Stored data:
((
(* ===== verification/_CoqProject ===== *)
-Q . S2P
Prelude.v
Leb128.v
Double.v
Bytecode.v
QtLib.v
BytecodeIO.v
BytecodeParse.v
BytecodeRoundtrip.v
SlotPool.v
LinearScan.v
Composer.v
Disasm.v
TableHeap.v
Engine.v
EngineSpec.v
EngineRun.v
TokenTree.v
LexCore.v
SyntaxTree.v
ErrorList.v
LexCoreSpec.v
ParserCore.v
ParserSpec.v
LexScanner.v
LuaToken.v
LuaLexer.v
LuaLexerSpec.v
LuaLexerWords.v
LjasToken.v
LjasLexer.v
LjasLexerSpec.v
LjasTree.v
LjasGrammar.v
LjasParser.v
LjasParserSpec.v
LjasSource.v
Assembler.v
AsmStat.v
AsmAlloc.v
AsmGen.v
AsmSpec.v
AsmUpvals.v
AsmCode.v
AsmDisasm.v
AsmExample.v
LuaHost.v
ExprLexer.v
ExprParser.v
ExprSpec.v
ExprLexSpec.v
ExprTotal.v
ExprEnds.v
ExprTop.v
ExprEval.v
ExprEvalSpec.v
ExprRun.v
ExprExample.v
DebugHost.v
DebugSpec.v
DebugSafe.v
HostRun.v
HostRunSpec.v
DebugExample.v
LuaTree.v
LuaGrammar.v
LuaParser.v
LuaParserSpec.v
LuaSource.v
LuaModule.v
LuaScope.v
LuaModuleSpec.v
LuaResolve.v
LuaNames.v
LuaExample.v
ModuleParse.v
LuaProject.v
LuaProjectSpec.v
))
Work order: Look above and repeat, character for character, the lines from the first one to the line with "LjasToken.v", counting both.

Output for this task:
(* ===== verification/_CoqProject ===== *)
-Q . S2P
Prelude.v
Leb128.v
Double.v
Bytecode.v
QtLib.v
BytecodeIO.v
BytecodeParse.v
BytecodeRoundtrip.v
SlotPool.v
LinearScan.v
Composer.v
Disasm.v
TableHeap.v
Engine.v
EngineSpec.v
EngineRun.v
TokenTree.v
LexCore.v
SyntaxTree.v
ErrorList.v
LexCoreSpec.v
ParserCore.v
ParserSpec.v
LexScanner.v
LuaToken.v
LuaLexer.v
LuaLexerSpec.v
LuaLexerWords.v
LjasToken.v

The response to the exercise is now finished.